Task instructions: Copy, in full, each line of the material that holds the word "unfold".
====
(** A condition, then the run from where it leads. *)
Lemma branches_ends constants code (b1 b2 : nat) (pc next target pc' : Z) (vm : VM)
    (r0 r : result VMError Value) :
  branches constants code pc b1 next target vm r0 ->
  match r0 with
  | Ok (VBool x) => forall vm', stack vm' = stack vm -> preserves vm vm' ->
      ends constants code b2 (if x then next else target) vm' pc' (stack vm) r
  | Ok v => r = Err (condition_error v)
  | Err e => r = Err e
  end ->
  ends constants code (b1 + b2) pc vm pc' (stack vm) r.
Proof.
  intros Hb Hr.
  assert (Hstop : forall e, r = Err e -> (exists n, (n <= b1)%nat /\ stops constants code n pc vm e) ->
            ends constants code (b1 + b2) pc vm pc' (stack vm) r).
  { intros e -> (n&Hn&Hs). exists n. split; [lia|done]. }
  destruct r0 as [v|e]; [|by eapply Hstop].
  destruct v; try (by eapply Hstop).
  destruct Hb as (n&vm1&Hn&Hre&Hs&Hp). specialize (Hr vm1 Hs Hp).
  destruct r as [v|e]; simpl in *.
  - destruct Hr as (m&w&vm2&Hm&Hre2&Hs2&Hw&Hp2). exists (n + m)%nat, w, vm2.
    split_and!; [lia|by eapply reaches_trans|done|done|by eapply preserves_trans].
  - destruct Hr as (m&Hm&Hst). exists (n + m)%nat. split; [lia|by eapply reaches_stops].
Qed.

Lemma ends_jump constants code (b : nat) (pc p target : Z) (t : Pos) (vm : VM) (s : list VMValue)
    (r : result VMError Value) :
  zlookup code p = Some (set_target target (instruction OpJump t [-1])) ->
  ends constants code b pc vm p s r -> ends constants code (b + 1) pc vm target s r.
Proof.
  intros Hj He. destruct r as [v|e]; simpl in *.
  - destruct He as (n&w&vm'&Hn&Hre&Hx). exists (n + 1)%nat, w, vm'. split; [lia|]. split; [|done].
    eapply reaches_trans; [done|]. by eapply turn_reaches.
  - destruct He as (n&Hn&Hst). exists n. split; [lia|done].
Qed.

Lemma ends_constant constants code (t : Pos) (i pc : Z) (v : Value) (vm : VM) :
  zlookup code pc = Some (instruction OpConstant t [i]) -> zlookup constants i = Some v ->
  scalar v = true -> ends constants code 1 pc vm (pc + 1) (stack vm) (Ok (settle v)).
Proof.
  intros Hi Hk Hv.
  exists 1%nat, (VMValueFromValue v), (set_stack (VMValueFromValue v :: stack vm) vm).
  split_and!; [done| |done|by apply repr_intro|apply preserves_stack].
  eapply (turn_reaches _ _ _ _ _ (goes_on pc (pushVM (VMValueFromValue v)))); [done| |].
  - unfold exec. rewrite op_of_instruction. unfold execConstant. cbn [Operands instruction].
    rewrite Hk. destruct v; try discriminate; reflexivity.
  - unfold goes_on, bind, pushVM, modify, ret. do 2 f_equal. lia.
Qed.

Lemma prefix_constant (c c' : Compiler) (v : Value) (constants : list Value) (t : Pos) (seg : list Instruction) :
  emits (emitConstant v t c) c' seg -> Constants c' `prefix_of` constants ->
  zlookup constants (zlen (Constants c)) = Some v.
Proof.
  intros E Hk. apply (last_constant c). etrans; [|exact Hk].
  apply (emits_constants _ _ _ E).
Qed.

(** Positions in a sequence of code. *)
Ltac zlens := rewrite ?zlen_app, ?zlen_cons, ?zlen_nil in *.
Ltac code_parts H :=
  repeat match type of H with
    | code_at _ _ (_ ++ _) =>
        let H1 := fresh "Hc" in apply code_at_app in H as [H1 H]
    end.

Lemma emits_jump (op : Op) (t : Pos) (c : Compiler) :
  emits c (snd (emitJump op t c)) [instruction op t [-1]].
Proof. apply emits_at. Qed.

Lemma here_patch (j : Z) (c : Compiler) : here (patchJump j c) = here c.
Proof. unfold here, zlen. simpl. by rewrite length_alter. Qed.

(** Patching inside a sequence that is written as it stands. *)
Lemma emits_patch_at (c c' : Compiler) (seg a b : list Instruction) (ins : Instruction)
    (j target : Z) :
  emits c c' seg -> seg = a ++ [ins] ++ b -> j = here c + zlen a -> target = here c' ->
  emits c (patchJump j c') (a ++ [set_target target ins] ++ b).
Proof. intros E -> Hj ->. by apply emits_patch. Qed.

Ltac at_pos H p := match type of H with code_at _ ?q _ => replace q with p in H by lia end.
Ltac reassoc := repeat rewrite <- app_assoc; reflexivity.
====
Reply to the task:
  - unfold exec. rewrite op_of_instruction. unfold execConstant. cbn [Operands instruction].
  - unfold goes_on, bind, pushVM, modify, ret. do 2 f_equal. lia.
Proof. unfold here, zlen. simpl. by rewrite length_alter. Qed.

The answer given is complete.